*** Begin section ***

(** * Implib.so: implib-gen.py

    A shallow embedding of the symbol-discovery and vtable-reconstruction
    parts of [implib-gen.py]: parsing of the tool listings (readelf, nm),
    the export filter, the unrelocated data reader, the relocation overlay
    and the C emission of vtables. Python dictionaries with string keys
    are stdpp [gmap]s, sets are [gset]s, lists updated by index use stdpp's
    list insert guarded by the range checks the source makes, and aborts
    ([error()] and uncaught exceptions) are the [Err] case of a small
    error monad. *)

From Stdlib Require Import ZArith Ascii String.
From stdpp Require Import base gmap strings list sorting.

Open Scope string_scope.

(** stdpp makes [String.append] opaque to [simpl]; the proofs below
    compute with it. *)
Global Arguments String.append : simpl nomatch.

(* ------------------------------------------------------------------ *)
(** ** Aborts and the error monad *)

(** [error(msg)] prints [msg] and exits; an uncaught Python exception
    ([KeyError], [ValueError], [AssertionError], ...) aborts as well. *)
Inductive abort :=
  | Fatal (msg : string)
  | Raise (exc : string).

Inductive result (A : Type) :=
  | Ok (a : A)
  | Err (e : abort).
Arguments Ok {A} a.
Arguments Err {A} e.

Global Instance result_ret : MRet result := fun _ a => Ok a.
Global Instance result_bind : MBind result := fun _ _ f m =>
  match m with Ok a => f a | Err e => Err e end.
Global Instance result_fmap : FMap result := fun _ _ f m =>
  match m with Ok a => Ok (f a) | Err e => Err e end.

Definition raise {A} (exc : string) : result A := Err (Raise exc).
Definition error {A} (msg : string) : result A := Err (Fatal ("implib-gen.py: error: " +:+ msg)).

Definition is_err {A} (r : result A) : bool :=
  match r with Err _ => true | Ok _ => false end.

(* ------------------------------------------------------------------ *)
(** ** Python string primitives (ASCII) *)

Module Py.

(** [str.isspace] on ASCII characters. *)
Definition is_space (c : ascii) : bool :=
  let n := nat_of_ascii c in
  (9 <=? n)%nat && (n <=? 13)%nat || (28 <=? n)%nat && (n <=? 32)%nat.

Fixpoint lstrip (s : string) : string :=
  match s with
  | EmptyString => EmptyString
  | String c s' => if is_space c then lstrip s' else s
  end.

Definition rstrip (s : string) : string :=
  String.rev (lstrip (String.rev s)).

(** [str.strip()] *)
Definition strip (s : string) : string := rstrip (lstrip s).

(** [s.startswith(p)] *)
Definition startswith (s p : string) : bool := String.prefix p s.

(** [p in s] for strings. *)
Fixpoint contains (s p : string) : bool :=
  String.prefix p s ||
  match s with
  | EmptyString => false
  | String _ s' => contains s' p
  end.

(** [s.endswith(p)] *)
Definition endswith (s p : string) : bool := startswith (String.rev s) (String.rev p).

(** [s.split()]: split at runs of whitespace, empty fields dropped. *)
Fixpoint split_ws_go (cur : string) (s : string) : list string :=
  match s with
  | EmptyString => if String.eqb cur "" then [] else [String.rev cur]
  | String c s' =>
      if is_space c
      then app (if String.eqb cur "" then [] else [String.rev cur]) (split_ws_go "" s')
      else split_ws_go (String c cur) s'
  end.
Definition split_ws (s : string) : list string := split_ws_go "" s.

(** Prepend [c] to the first field of a split. *)
Definition cons_head (c : ascii) (l : list string) : list string :=
  match l with
  | p :: ps => String c p :: ps
  | [] => [String c EmptyString]
  end.

(** [re.split(r"X+", s)] for a single character [X]: split at every
    maximal run of [X], empty fields at the ends kept. [in_run] records
    that the previous character was an [X]. *)
Fixpoint split_runs_go (x : ascii) (in_run : bool) (s : string) : list string :=
  match s with
  | EmptyString => [EmptyString]
  | String c s' =>
      if Ascii.eqb c x
      then if in_run then split_runs_go x true s' else EmptyString :: split_runs_go x true s'
      else cons_head c (split_runs_go x false s')
  end.
Definition split_runs (x : ascii) (s : string) : list string :=
  split_runs_go x false s.

(** [s.split(x)] for a single character [x]. *)
Fixpoint split_char (x : ascii) (s : string) : list string :=
  match s with
  | EmptyString => [EmptyString]
  | String c s' =>
      if Ascii.eqb c x then EmptyString :: split_char x s' else cons_head c (split_char x s')
  end.

(** [re.sub(r"@.*", "", s)]: drop everything from the first [@]. *)
Fixpoint cut_at (x : ascii) (s : string) : string :=
  match s with
  | EmptyString => EmptyString
  | String c s' => if Ascii.eqb c x then EmptyString else String c (cut_at x s')
  end.

Definition is_digit (c : ascii) : bool :=
  let n := nat_of_ascii c in (48 <=? n)%nat && (n <=? 57)%nat.

(** [re.sub(r"\[<localentry>: [0-9]+\]", "", s)]. [marker_end s] is the
    rest of [s] after a match of [[0-9]+\]] at its start. *)
Fixpoint marker_digits (seen : bool) (s : string) : option string :=
  match s with
  | String c s' =>
      if is_digit c then marker_digits true s'
      else if seen && Ascii.eqb c "]"%char then Some s' else None
  | EmptyString => None
  end.

Fixpoint drop_localentry_fuel (fuel : nat) (s : string) : string :=
  match fuel with
  | O => s
  | S fuel' =>
      match s with
      | EmptyString => EmptyString
      | String c s' =>
          let pre := "[<localentry>: " in
          if String.prefix pre s then
            match marker_digits false (substring (String.length pre)
                                         (String.length s) s) with
            | Some rest => drop_localentry_fuel fuel' rest
            | None => String c (drop_localentry_fuel fuel' s')
            end
          else String c (drop_localentry_fuel fuel' s')
      end
  end.
Definition drop_localentry (s : string) : string :=
  drop_localentry_fuel (String.length s) s.

(** [re.sub(r" \+ ", "+", s)] *)
Fixpoint collapse_plus (s : string) : string :=
  match s with
  | String " " (String "+" (String " " s')) => String "+" (collapse_plus s')
  | String c s' => String c (collapse_plus s')
  | EmptyString => EmptyString
  end.

(** [str.isupper()] and [str.upper()] on ASCII. *)
Definition is_upper_c (c : ascii) : bool :=
  let n := nat_of_ascii c in (65 <=? n)%nat && (n <=? 90)%nat.
Definition is_lower_c (c : ascii) : bool :=
  let n := nat_of_ascii c in (97 <=? n)%nat && (n <=? 122)%nat.
Definition isupper (s : string) : bool :=
  existsb is_upper_c (list_ascii_of_string s) &&
  negb (existsb is_lower_c (list_ascii_of_string s)).
Definition upper_c (c : ascii) : ascii :=
  if is_lower_c c then ascii_of_nat (nat_of_ascii c - 32) else c.
Fixpoint upper (s : string) : string :=
  match s with
  | EmptyString => EmptyString
  | String c s' => String (upper_c c) (upper s')
  end.

(** Digit value of a character in bases up to 36. *)
Definition digit_val (c : ascii) : option Z :=
  let n := nat_of_ascii c in
  if (48 <=? n)%nat && (n <=? 57)%nat then Some (Z.of_nat n - 48)%Z
  else if (97 <=? n)%nat && (n <=? 122)%nat then Some (Z.of_nat n - 87)%Z
  else if (65 <=? n)%nat && (n <=? 90)%nat then Some (Z.of_nat n - 55)%Z
  else None.

(** Digits of an integer literal, with Python's single underscores
    between digits. [us_ok]: an underscore may come now; [need]: a digit
    must still come. *)
Fixpoint digits (base : Z) (us_ok need : bool) (acc : Z) (s : string) : option Z :=
  match s with
  | EmptyString => if need then None else Some acc
  | String c s' =>
      if Ascii.eqb c "_"%char then
        if us_ok then digits base false true acc s' else None
      else match digit_val c with
           | Some d => if (d <? base)%Z
                       then digits base true false (acc * base + d)%Z s'
                       else None
           | None => None
           end
  end.

Definition sign_split (s : string) : Z * string :=
  match s with
  | String "-" s' => (-1, s')%Z
  | String "+" s' => (1, s')%Z
  | _ => (1, s)%Z
  end.

Definition apply_sign (sg : Z) (o : option Z) : option Z :=
  match o with Some v => Some (sg * v)%Z | None => None end.

(** [int(s, 16)] *)
Definition int16 (s : string) : option Z :=
  let '(sg, t) := sign_split (strip s) in
  apply_sign sg
    match t with
    | String "0" (String c t') =>
        if Ascii.eqb c "x"%char || Ascii.eqb c "X"%char
        then digits 16 true true 0 t' else digits 16 false true 0 t
    | _ => digits 16 false true 0 t
    end.

(** [int(s, 0)]: the base is read from the prefix; a decimal literal
    other than zero may not start with [0]. *)
Definition int0 (s : string) : option Z :=
  let '(sg, t) := sign_split (strip s) in
  apply_sign sg
    match t with
    | String "0" (String c t') =>
        if Ascii.eqb c "x"%char || Ascii.eqb c "X"%char then digits 16 true true 0 t'
        else if Ascii.eqb c "o"%char || Ascii.eqb c "O"%char then digits 8 true true 0 t'
        else if Ascii.eqb c "b"%char || Ascii.eqb c "B"%char then digits 2 true true 0 t'
        else match digits 10 false true 0 t with
             | Some 0%Z => Some 0%Z
             | _ => None
             end
    | _ => digits 10 false true 0 t
    end.

(** Python [int(s, base)] raising [ValueError]. *)
Definition py_int16 (s : string) : result Z :=
  match int16 s with Some v => Ok v | None => raise "ValueError" end.
Definition py_int0 (s : string) : result Z :=
  match int0 s with Some v => Ok v | None => raise "ValueError" end.

(** Formatting of integers: [str(v)] and [f"{v:x}"]. *)
Fixpoint pos_digits (fuel : nat) (base : Z) (n : Z) (acc : string) : string :=
  match fuel with
  | O => acc
  | S fuel' =>
      let d := Z.to_nat (n mod base) in
      let c := ascii_of_nat (if (d <? 10)%nat then 48 + d else 87 + d) in
      if (n <? base)%Z then String c acc
      else pos_digits fuel' base (n / base)%Z (String c acc)
  end.
Definition format_base (base : Z) (v : Z) : string :=
  let body := pos_digits (S (Z.to_nat (Z.log2_up (Z.abs v + 1)))) base (Z.abs v) "" in
  if (v <? 0)%Z then "-" +:+ body else body.
Definition str_int (v : Z) : string := format_base 10 v.
Definition hex (v : Z) : string := format_base 16 v.

End Py.

Example py_int16_ex : Py.int16 "0x1F" = Some 31%Z /\ Py.int16 "ff" = Some 255%Z
  /\ Py.int16 "foo" = None /\ Py.int16 "1_0" = Some 16%Z /\ Py.int16 "_1" = None.
Proof. vm_compute. auto. Qed.

Example py_int0_ex : Py.int0 "0x10" = Some 16%Z /\ Py.int0 "24" = Some 24%Z
  /\ Py.int0 "012" = None /\ Py.int0 "00" = Some 0%Z.
Proof. vm_compute. auto. Qed.
Lemma off_policy_init_discount_witness :
  ((0 <= 3)%Z ->
   OffPolicyAlgorithm.discount example.per_self =
     (Q2Qc (99 # 100) ^ Z.to_nat 3)%Qc /\
   forall rewards v,
     length rewards = Z.to_nat 3 ->
     nstep_return (Q2Qc (99 # 100)) rewards v =
     (nstep_return (Q2Qc (99 # 100)) rewards 0
      + OffPolicyAlgorithm.discount example.per_self * v)%Qc) /\
  ((3 < 0)%Z ->
   OffPolicyAlgorithm.discount example.per_self =
     (/ Q2Qc (99 # 100) ^ Z.to_nat (- 3))%Qc).
Proof.
  apply (off_policy_init_discount (H0:=example.gym) 100%Z 0%Z 0%Z 42%Z
           (Q2Qc (99 # 100)) 3%Z 10%Z true 32%Z 5%Z 2%Z example.per_self).
  reflexivity.
Defined.

End off_policy_init_run.

(** ** [soft_update] and the target networks *)

Section pytree_induction.
Variable P : optim.pytree -> Prop.
Hypothesis P_leaf : forall a, P (optim.Leaf a).
Hypothesis P_node :
  forall items, Forall (fun kc => P kc.2) items -> P (optim.Node items).

Lemma pytree_nested_ind : forall t, P t.
Proof.
  fix IH 1. intros [a | items].
  - apply P_leaf.
  - apply P_node. induction items as [| [k c] items IHitems].
    + constructor.
    + constructor; [apply IH | apply IHitems].
Qed.
End pytree_induction.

*** End section ***

> _Your assignment_: Within the listing above, extract exactly the lines from the line with "Fixpoint contains (s" to the line with "then app (if", the two named lines included, and no others.

> _Exercise solution_:
Fixpoint contains (s p : string) : bool :=
  String.prefix p s ||
  match s with
  | EmptyString => false
  | String _ s' => contains s' p
  end.

(** [s.endswith(p)] *)
Definition endswith (s p : string) : bool := startswith (String.rev s) (String.rev p).

(** [s.split()]: split at runs of whitespace, empty fields dropped. *)
Fixpoint split_ws_go (cur : string) (s : string) : list string :=
  match s with
  | EmptyString => if String.eqb cur "" then [] else [String.rev cur]
  | String c s' =>
      if is_space c
      then app (if String.eqb cur "" then [] else [String.rev cur]) (split_ws_go "" s')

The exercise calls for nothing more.